■ **PROBLEM DETAILS**: From the line containing "rooted d) /\ named hex d))." down to the last line of the data, output each line word for word and include nothing else.

■ **MATERIAL PROVIDED**:
....

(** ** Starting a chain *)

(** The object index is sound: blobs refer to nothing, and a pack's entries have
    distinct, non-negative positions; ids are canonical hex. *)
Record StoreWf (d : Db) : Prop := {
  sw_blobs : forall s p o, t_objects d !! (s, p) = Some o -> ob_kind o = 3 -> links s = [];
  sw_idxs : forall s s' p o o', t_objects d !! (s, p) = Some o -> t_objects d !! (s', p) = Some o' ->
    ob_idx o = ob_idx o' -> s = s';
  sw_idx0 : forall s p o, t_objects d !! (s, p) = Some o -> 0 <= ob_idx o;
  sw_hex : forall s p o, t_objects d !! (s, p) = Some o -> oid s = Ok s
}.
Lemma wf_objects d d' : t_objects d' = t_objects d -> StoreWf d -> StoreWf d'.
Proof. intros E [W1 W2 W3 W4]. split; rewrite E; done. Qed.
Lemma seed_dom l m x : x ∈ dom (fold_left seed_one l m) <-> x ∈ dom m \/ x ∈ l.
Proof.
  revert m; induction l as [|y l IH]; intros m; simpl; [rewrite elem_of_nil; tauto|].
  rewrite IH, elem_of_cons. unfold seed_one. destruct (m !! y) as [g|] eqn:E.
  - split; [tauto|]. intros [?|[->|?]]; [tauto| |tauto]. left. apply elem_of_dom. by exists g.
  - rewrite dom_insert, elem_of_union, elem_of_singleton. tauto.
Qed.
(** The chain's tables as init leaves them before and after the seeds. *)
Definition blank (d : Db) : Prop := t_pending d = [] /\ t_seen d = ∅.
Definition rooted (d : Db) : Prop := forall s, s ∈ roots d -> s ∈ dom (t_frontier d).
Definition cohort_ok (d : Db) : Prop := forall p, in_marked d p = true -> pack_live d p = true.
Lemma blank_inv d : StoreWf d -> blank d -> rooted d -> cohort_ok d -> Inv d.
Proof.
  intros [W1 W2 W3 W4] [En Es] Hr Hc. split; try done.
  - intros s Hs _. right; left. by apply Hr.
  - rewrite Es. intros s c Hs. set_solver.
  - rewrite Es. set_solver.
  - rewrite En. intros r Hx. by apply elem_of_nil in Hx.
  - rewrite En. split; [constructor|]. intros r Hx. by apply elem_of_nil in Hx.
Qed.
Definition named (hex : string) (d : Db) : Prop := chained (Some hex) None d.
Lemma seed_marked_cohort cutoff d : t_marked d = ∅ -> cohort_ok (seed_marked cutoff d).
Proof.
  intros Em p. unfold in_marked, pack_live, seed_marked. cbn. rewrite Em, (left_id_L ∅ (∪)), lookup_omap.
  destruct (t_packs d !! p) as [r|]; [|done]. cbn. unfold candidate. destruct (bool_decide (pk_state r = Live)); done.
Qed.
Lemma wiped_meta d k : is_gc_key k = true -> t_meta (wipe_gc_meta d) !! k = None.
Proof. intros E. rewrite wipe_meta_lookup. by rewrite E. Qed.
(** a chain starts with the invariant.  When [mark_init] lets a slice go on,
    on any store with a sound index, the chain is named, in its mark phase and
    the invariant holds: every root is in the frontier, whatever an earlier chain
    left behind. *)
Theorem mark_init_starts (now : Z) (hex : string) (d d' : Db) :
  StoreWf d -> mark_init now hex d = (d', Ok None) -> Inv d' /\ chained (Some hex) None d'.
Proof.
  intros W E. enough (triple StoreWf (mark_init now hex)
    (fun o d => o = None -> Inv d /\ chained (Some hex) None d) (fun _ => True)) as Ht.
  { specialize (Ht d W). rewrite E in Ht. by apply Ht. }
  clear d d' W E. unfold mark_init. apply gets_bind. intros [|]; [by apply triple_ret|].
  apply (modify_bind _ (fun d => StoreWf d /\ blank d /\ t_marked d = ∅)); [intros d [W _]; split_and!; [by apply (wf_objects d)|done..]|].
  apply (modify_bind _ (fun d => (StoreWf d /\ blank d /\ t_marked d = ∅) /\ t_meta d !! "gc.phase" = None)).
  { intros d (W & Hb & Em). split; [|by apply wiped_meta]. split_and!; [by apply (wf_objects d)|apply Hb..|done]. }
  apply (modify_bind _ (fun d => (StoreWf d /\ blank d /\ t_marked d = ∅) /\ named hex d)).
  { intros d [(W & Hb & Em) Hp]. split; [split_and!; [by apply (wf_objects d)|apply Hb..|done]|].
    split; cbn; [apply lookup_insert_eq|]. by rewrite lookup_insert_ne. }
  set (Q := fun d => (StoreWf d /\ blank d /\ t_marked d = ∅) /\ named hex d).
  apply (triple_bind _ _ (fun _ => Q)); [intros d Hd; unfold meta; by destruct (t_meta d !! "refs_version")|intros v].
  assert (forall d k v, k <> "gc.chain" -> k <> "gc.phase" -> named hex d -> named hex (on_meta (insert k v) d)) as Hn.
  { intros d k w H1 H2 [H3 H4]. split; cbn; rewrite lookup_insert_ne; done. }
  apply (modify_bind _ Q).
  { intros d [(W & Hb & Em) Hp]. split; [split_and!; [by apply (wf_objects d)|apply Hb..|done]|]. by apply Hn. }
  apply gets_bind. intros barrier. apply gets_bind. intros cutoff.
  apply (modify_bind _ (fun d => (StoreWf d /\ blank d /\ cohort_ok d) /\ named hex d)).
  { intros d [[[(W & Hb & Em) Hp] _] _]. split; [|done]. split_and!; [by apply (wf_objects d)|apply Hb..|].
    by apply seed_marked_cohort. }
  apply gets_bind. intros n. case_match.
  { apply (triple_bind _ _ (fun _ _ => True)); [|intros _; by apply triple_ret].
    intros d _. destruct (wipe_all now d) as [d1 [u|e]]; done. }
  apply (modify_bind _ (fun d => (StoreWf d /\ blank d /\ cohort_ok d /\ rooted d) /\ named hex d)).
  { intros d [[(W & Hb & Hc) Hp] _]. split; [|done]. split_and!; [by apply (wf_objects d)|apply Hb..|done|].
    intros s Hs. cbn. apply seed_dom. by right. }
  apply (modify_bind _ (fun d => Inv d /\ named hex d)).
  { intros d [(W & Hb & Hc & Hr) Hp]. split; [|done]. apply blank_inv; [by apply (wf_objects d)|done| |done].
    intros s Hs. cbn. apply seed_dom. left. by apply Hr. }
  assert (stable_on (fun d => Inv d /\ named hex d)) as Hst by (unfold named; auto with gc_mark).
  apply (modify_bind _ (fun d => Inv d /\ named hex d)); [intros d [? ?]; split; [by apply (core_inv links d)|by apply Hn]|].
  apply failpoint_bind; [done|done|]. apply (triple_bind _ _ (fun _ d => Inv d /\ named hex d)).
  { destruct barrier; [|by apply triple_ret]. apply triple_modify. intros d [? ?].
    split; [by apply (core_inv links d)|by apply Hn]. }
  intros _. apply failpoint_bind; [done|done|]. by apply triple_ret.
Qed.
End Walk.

....

■ **YOUR RESPONSE**:
  apply (modify_bind _ (fun d => (StoreWf d /\ blank d /\ cohort_ok d /\ rooted d) /\ named hex d)).
  { intros d [[(W & Hb & Hc) Hp] _]. split; [|done]. split_and!; [by apply (wf_objects d)|apply Hb..|done|].
    intros s Hs. cbn. apply seed_dom. by right. }
  apply (modify_bind _ (fun d => Inv d /\ named hex d)).
  { intros d [(W & Hb & Hc & Hr) Hp]. split; [|done]. apply blank_inv; [by apply (wf_objects d)|done| |done].
    intros s Hs. cbn. apply seed_dom. left. by apply Hr. }
  assert (stable_on (fun d => Inv d /\ named hex d)) as Hst by (unfold named; auto with gc_mark).
  apply (modify_bind _ (fun d => Inv d /\ named hex d)); [intros d [? ?]; split; [by apply (core_inv links d)|by apply Hn]|].
  apply failpoint_bind; [done|done|]. apply (triple_bind _ _ (fun _ d => Inv d /\ named hex d)).
  { destruct barrier; [|by apply triple_ret]. apply triple_modify. intros d [? ?].
    split; [by apply (core_inv links d)|by apply Hn]. }
  intros _. apply failpoint_bind; [done|done|]. by apply triple_ret.
Qed.
End Walk.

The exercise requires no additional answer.